What is expected:
In the records below, find each line containing the word "Hres" and copy it.

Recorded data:
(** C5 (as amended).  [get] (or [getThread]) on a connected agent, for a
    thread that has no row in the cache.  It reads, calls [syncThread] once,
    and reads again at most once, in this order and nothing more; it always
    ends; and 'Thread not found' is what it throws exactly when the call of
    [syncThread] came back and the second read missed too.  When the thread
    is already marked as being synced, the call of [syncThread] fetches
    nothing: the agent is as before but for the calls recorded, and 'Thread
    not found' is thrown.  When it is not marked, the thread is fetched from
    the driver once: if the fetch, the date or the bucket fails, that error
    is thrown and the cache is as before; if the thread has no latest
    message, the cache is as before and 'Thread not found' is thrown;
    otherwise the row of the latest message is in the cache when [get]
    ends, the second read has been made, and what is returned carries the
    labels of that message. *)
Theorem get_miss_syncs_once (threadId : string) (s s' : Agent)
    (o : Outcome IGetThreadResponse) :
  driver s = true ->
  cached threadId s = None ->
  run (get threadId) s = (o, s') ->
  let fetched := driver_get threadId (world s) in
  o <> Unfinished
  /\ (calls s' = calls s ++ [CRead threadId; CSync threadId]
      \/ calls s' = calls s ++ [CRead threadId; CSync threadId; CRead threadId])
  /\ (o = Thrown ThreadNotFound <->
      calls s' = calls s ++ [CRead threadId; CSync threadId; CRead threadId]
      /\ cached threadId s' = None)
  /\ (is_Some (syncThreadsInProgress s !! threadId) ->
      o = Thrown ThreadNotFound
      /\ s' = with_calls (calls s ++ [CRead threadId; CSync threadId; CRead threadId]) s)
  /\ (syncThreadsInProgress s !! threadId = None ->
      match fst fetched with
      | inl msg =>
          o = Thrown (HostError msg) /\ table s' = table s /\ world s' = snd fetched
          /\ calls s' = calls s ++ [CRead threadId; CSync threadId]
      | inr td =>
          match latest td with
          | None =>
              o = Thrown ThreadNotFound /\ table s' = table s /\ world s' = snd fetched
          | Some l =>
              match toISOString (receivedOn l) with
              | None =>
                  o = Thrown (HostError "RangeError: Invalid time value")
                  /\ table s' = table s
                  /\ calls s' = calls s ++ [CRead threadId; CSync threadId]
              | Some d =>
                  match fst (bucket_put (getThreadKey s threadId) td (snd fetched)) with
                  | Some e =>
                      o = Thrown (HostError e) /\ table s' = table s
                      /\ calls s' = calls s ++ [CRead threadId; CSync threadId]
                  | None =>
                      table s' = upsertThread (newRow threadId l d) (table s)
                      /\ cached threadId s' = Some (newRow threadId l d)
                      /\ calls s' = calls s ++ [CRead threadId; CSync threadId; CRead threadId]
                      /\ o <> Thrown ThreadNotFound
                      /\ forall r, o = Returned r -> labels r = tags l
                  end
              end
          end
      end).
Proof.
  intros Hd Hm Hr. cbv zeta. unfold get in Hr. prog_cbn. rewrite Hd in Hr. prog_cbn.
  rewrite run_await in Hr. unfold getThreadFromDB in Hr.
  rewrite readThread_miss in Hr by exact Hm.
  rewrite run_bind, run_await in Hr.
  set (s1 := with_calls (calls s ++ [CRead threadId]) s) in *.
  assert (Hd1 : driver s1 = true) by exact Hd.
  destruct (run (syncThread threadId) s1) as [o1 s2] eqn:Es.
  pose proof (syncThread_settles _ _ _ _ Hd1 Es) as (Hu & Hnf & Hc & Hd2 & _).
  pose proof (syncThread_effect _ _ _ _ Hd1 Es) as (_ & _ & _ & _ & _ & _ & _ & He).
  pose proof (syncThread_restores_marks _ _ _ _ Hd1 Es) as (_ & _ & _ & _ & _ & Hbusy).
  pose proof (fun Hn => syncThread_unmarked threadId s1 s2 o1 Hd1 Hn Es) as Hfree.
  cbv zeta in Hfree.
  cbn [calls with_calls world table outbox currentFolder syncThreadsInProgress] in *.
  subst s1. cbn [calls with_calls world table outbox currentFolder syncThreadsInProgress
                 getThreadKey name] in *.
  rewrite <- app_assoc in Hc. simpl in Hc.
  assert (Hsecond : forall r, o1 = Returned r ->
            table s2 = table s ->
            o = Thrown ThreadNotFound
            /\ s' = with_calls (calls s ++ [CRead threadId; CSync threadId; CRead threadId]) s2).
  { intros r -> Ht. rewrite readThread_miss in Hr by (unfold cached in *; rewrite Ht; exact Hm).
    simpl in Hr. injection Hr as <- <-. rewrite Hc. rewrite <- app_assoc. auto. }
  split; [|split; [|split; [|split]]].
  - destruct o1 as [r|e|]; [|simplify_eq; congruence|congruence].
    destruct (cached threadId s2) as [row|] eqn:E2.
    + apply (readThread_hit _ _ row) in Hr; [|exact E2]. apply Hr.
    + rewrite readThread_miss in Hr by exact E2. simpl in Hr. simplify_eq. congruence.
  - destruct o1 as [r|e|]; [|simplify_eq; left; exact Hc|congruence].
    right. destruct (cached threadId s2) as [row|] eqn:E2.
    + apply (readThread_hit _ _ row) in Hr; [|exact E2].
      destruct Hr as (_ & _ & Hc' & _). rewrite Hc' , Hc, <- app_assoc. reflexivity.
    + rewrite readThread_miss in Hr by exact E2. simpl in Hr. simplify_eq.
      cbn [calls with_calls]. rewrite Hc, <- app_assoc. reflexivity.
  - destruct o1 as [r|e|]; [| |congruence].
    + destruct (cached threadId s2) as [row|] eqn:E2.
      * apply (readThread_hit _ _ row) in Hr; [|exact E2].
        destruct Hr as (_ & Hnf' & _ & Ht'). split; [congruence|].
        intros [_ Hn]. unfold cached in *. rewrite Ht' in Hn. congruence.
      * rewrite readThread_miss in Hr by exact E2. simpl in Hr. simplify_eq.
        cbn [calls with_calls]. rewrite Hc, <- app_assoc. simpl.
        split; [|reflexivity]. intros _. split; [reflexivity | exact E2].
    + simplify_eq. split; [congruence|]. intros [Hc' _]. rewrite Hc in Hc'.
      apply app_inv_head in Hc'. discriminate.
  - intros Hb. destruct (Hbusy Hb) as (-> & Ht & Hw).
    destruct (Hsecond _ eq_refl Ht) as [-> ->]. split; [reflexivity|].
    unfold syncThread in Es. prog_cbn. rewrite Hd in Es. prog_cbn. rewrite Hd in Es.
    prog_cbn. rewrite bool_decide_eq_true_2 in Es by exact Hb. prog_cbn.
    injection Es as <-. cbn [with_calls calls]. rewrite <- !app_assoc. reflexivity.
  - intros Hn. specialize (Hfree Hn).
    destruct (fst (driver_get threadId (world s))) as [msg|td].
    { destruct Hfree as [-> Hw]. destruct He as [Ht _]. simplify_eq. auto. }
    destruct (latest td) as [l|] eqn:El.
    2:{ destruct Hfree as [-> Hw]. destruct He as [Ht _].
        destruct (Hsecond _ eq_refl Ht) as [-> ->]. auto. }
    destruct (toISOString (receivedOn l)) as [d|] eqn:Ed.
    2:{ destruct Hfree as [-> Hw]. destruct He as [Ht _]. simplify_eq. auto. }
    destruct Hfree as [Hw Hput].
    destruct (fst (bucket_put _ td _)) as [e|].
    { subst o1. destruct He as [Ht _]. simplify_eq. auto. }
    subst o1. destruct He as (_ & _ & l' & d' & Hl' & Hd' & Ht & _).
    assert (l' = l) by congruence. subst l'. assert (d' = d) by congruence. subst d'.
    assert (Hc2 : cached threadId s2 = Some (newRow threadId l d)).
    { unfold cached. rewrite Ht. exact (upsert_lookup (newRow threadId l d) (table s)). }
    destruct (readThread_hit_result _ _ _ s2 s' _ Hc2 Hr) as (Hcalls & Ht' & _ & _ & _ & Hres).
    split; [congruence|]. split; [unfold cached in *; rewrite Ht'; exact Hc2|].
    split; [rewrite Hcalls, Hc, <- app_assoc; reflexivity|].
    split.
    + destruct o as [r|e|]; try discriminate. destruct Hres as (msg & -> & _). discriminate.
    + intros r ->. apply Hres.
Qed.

Answer:
    destruct (readThread_hit_result _ _ _ s2 s' _ Hc2 Hr) as (Hcalls & Ht' & _ & _ & _ & Hres).
    + destruct o as [r|e|]; try discriminate. destruct Hres as (msg & -> & _). discriminate.
    + intros r ->. apply Hres.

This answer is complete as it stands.